Visitors and locals are being reminded to stick to the formal beach access paths to avoid trampling new plantings and damaging the dunes.
‘It takes time and a huge community effort to regenerate coastal dunes and so we’re reminding everyone to respect the dune environment while they’re out and about enjoying our beautiful beaches,’ Council’s Coastal Biodiversity Coordinator Chloe Dowsett said.
Council recently engaged Bushland Restoration to undertake planting and seeding work that consisted of collecting plant material such as Spinifex, Goats Foot and Pigface cuttings and planting across the entire 1.3km length of the New Brighton dune.
‘The establishment of vegetation in a dune system helps to keep the dune intact and aids in combating coastal hazards and storms,’ pointed out Ms Dowsett.
‘We want to ensure that all this hard work and effort is not undone by beach users trampling new plants, dumping garden waste or introducing invasive weeds on their shoes.’
Oh the irony…. Council says: “we want to ensure that all this hard work and effort is not undone blah….” So where was council’s “Coastal Biodiversity Coordinator” when Council staff, supervised by Council engineers trashed these dunes and buried the hundreds of trees, shrubs and groundcovers planted for stability on this exact site and maintained by New Brighton Landcare volunteers, before returning the dunes to the exact same height?

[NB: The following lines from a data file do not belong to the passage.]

Lemma host_move_traced mv h h' : host_traced h -> runner_makes h mv -> host_move options own_fingerprint stream_factory mv h = Some h' -> host_traced h'.
Proof.
  intros Hh Hmv H. destruct mv as [frame answers| |stop|k results]; cbn in H.
  - destruct (WorkerHost.closed_ h); [done|]. injection H as <-. destruct Hmv. by apply frame_traced.
  - destruct (WorkerHost.closed_ h); [done|]. injection H as <-. by eapply (traced_plain h _ []); [..|cbn; by rewrite app_nil_r|].
  - unfold serve_step in H. destruct (serving h) as [| |[|w l]| |]; repeat case_match; try done; injection H as <-;
      try (by eapply (traced_plain h _ []); [..|cbn; by rewrite app_nil_r|]).
    + eapply (traced_plain h _ [Closes]); [done..|]. by repeat constructor.
    + by eapply (traced_plain (stop_work w h) _ []); [apply stop_traced|..|cbn; by rewrite app_nil_r|].
  - unfold runner_step in H. cbn in Hmv. destruct (runners h !! k) as [[|w|w|]|]; try done.
    + destruct (queue_ h); [destruct (serving h)|]; try done; injection H as <-; by eapply (traced_plain h _ []); [..|cbn; by rewrite app_nil_r|].
    + injection H as <-. destruct (Hmv w eq_refl) as (work & Hw & Hm). eapply (traced_plain h _ [Replied _ _]); [done..|].
      constructor; [|done]. exists work, results. split; [done|]. split; [done|]. unfold id_of. by rewrite Hw.
    + injection H as <-. by eapply (traced_plain h _ []); [..|cbn; by rewrite app_nil_r|].
Qed.

Lemma serve_begin_traced : host_traced (serve_begin options).
Proof. by split; cbn. Qed.
End worker.

(** ** Both ends *)

Lemma prefix_step {A} (l l' new : list A) : l' = l ++ new -> l `prefix_of` l'.
Proof. intros ->. by exists new. Qed.
Ltac sends := first [by apply prefix_step with (new := []); cbn; rewrite app_nil_r|by eapply prefix_step; cbn|
  by eapply prefix_step; cbn; rewrite <- app_assoc].

Lemma host_move_sends options own sf mv h h' : host_move options own sf mv h = Some h' -> out h `prefix_of` out h'.
Proof.
  destruct mv as [frame answers| |stop|k results]; cbn.
  - destruct (WorkerHost.closed_ h); [done|]. intros [= <-].
    unfold on_frame, hello_frame, request_frame, cancel_frame. repeat case_match; sends.
  - destruct (WorkerHost.closed_ h); [done|]. intros [= <-]. done.
  - unfold serve_step. repeat case_match; try done; intros [= <-]; sends.
  - unfold runner_step. repeat case_match; try done; intros [= <-]; sends.
Qed.

Lemma task_step_sends a t c c' t' : task_step a t c = Some (c', t') -> sent (world c) `prefix_of` sent (world c').
Proof.
  intros H.
  destruct t as [| |s|s e msg|id s [|j rest] ov|id s ov|id|id e msg|id s e msg next|[s|]| |frame|id reply|id p reply next| |[|s l]|id|], a;
    try discriminate H; cbn [task_step] in H;
    unfold frame_step, send_step, replied_step, closed_step, endScope_of in H; repeat case_match; simplify_eq; sends.
Qed.

Lemma channel_move_sends mv c c' : channel_move mv c = Some c' -> sent (world c) `prefix_of` sent (world c').
Proof.
  destruct mv as [k a| |s|d|id|frame| |]; cbn; try (intros [= <-]; sends).
  - destruct (tasks c !! k) as [t|]; [|done]. cbn. destruct (task_step a t c) as [[c1 t1]|] eqn:E; [|done]. intros [= <-].
    exact (task_step_sends _ _ _ _ _ E).
  - repeat case_match; try done. intros [= <-]. sends.
Qed.

(** More frames delivered. *)
Section more.
Context (R R' : list byte -> Prop) (Hmore : forall f, R f -> R' f).

Lemma coordinator_more o P U D c : coordinator_traced o P R U D c -> coordinator_traced o P R' U D c.
Proof.
  assert (Hread : forall e, was_read R D e -> was_read R' D e) by (intros e (f & b & rc & reply & ? & ?); exists f, b, rc, reply; auto).
  intros [[H1 H2 H3 H4 H5 H6] Ht]. split.
  - split; try done; [by eapply Forall_impl|]. intros E. destruct (H6 E) as (f & ? & ?). exists f. auto.
  - eapply Forall_impl; [exact Ht|]. intros []; cbn; auto.
Qed.

Lemma host_more options own sf registry transfer store U h :
  host_traced options own sf registry transfer store R U h -> host_traced options own sf registry transfer store R' U h.
Proof.
  intros [H1 H2 H3]. split; [| |done].
  - eapply Forall_impl; [exact H1|]. intros w [(f & ? & ?) ?]. split; [exists f; auto|done].
  - eapply Forall_impl; [exact H2|]. intros [f| | |]; cbn; try done.
    intros [?|[(fr & hello & chosen & ? & ?)|(fr & id & r & b & ? & ?)]]; [by left|right; left; exists fr, hello, chosen; auto|right; right].
    exists fr, id, r, b. auto.
Qed.
End more.

Section both.
Context (o : Options) (options : HostOptions) (own_fingerprint : Z) (stream_factory : Factory).
Context (registry : list (JobKindId * Kind)) (transfer : Z -> nat -> Payload -> expected (list byte) PipelineError)
  (store : option (nat -> list byte -> expected (list byte) PipelineError)).
Context (U D : list byte -> Payload -> Prop).
Implicit Types n : Connection.

(** Submissions are requests that the builder makes. *)
Definition built_request (s : Submission) : Prop := request_ok (Channel.request s).
Definition submits_built (mv : ConnectionMove) : Prop := match mv with CChannel (MSubmit s) => built_request s | _ => True end.

Definition goes_up n (f : list byte) : Prop := f ∈ sent (world (chan n)) \/ frameType f = Some kPayload.
Definition goes_down n (f : list byte) : Prop := f ∈ host_frames (host n) \/ frameType f = Some kPayload.

Record connection_traced (k : Z) n : Prop := {
  ct_chan : coordinator_traced o built_request (goes_down n) U D (chan n);
  ct_host : host_traced options own_fingerprint stream_factory registry transfer store (goes_up n) U (host n);
  ct_inv : channel_inv k (chan n)
}.

Lemma channel_side k mv n c' i j : k + 2 < 2 ^ 64 -> connection_traced k n -> move_allowed built_request (goes_down n) U D (chan n) mv ->
  channel_move mv (chan n) = Some c' -> connection_traced (k + 1) (mkConnection c' (host n) i j).
Proof.
  intros Hk [Hc Hh Hi] Hmv H. split; cbn.
  - exact (channel_move_traced _ _ _ _ _ _ _ _ Hc Hmv H).
  - eapply host_more; [|exact Hh]. intros f [Hf|Hf]; [left|by right]. destruct (channel_move_sends _ _ _ H) as [new E]. cbn. rewrite E. set_solver.
  - by eapply channel_move_inv.
Qed.

Lemma host_side k mv n h' i j : connection_traced k n -> runner_makes registry transfer store (goes_up n) U (host n) mv ->
  host_move options own_fingerprint stream_factory mv (host n) = Some h' -> connection_traced k (mkConnection (chan n) h' i j).
Proof.
  intros [Hc Hh Hi] Hmv H. split; cbn; [| |done].
  - eapply coordinator_more; [|exact Hc]. intros f [Hf|Hf]; [left|by right]. destruct (host_move_sends _ _ _ _ _ _ H) as [new E].
    unfold host_frames in *. cbn. rewrite E, omap_app. set_solver.
  - exact (host_move_traced _ _ _ _ _ _ _ _ _ _ _ Hh Hmv H).
Qed.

The majority of those established plantings now destroyed could have, and should have, been retained. Now it has been replanted for stability with fewer species in the height of summer! Nothing is established. There will be little prospect of many of these plants surviving through the upcoming storm season, let along growing enough offering any additional protection and stability. It highlights once again the lack of environmental considerations incorporated into many of councils engineering decisions. An afterthought addressed only after volunteers complained about Councils vandalism! But look out for compliance officers if anyone else were to kill a tree!
And which invasive weed species on the dunes are “introduced on their shoes”? All platitudes, no credibility. And now handed back to the community to manage.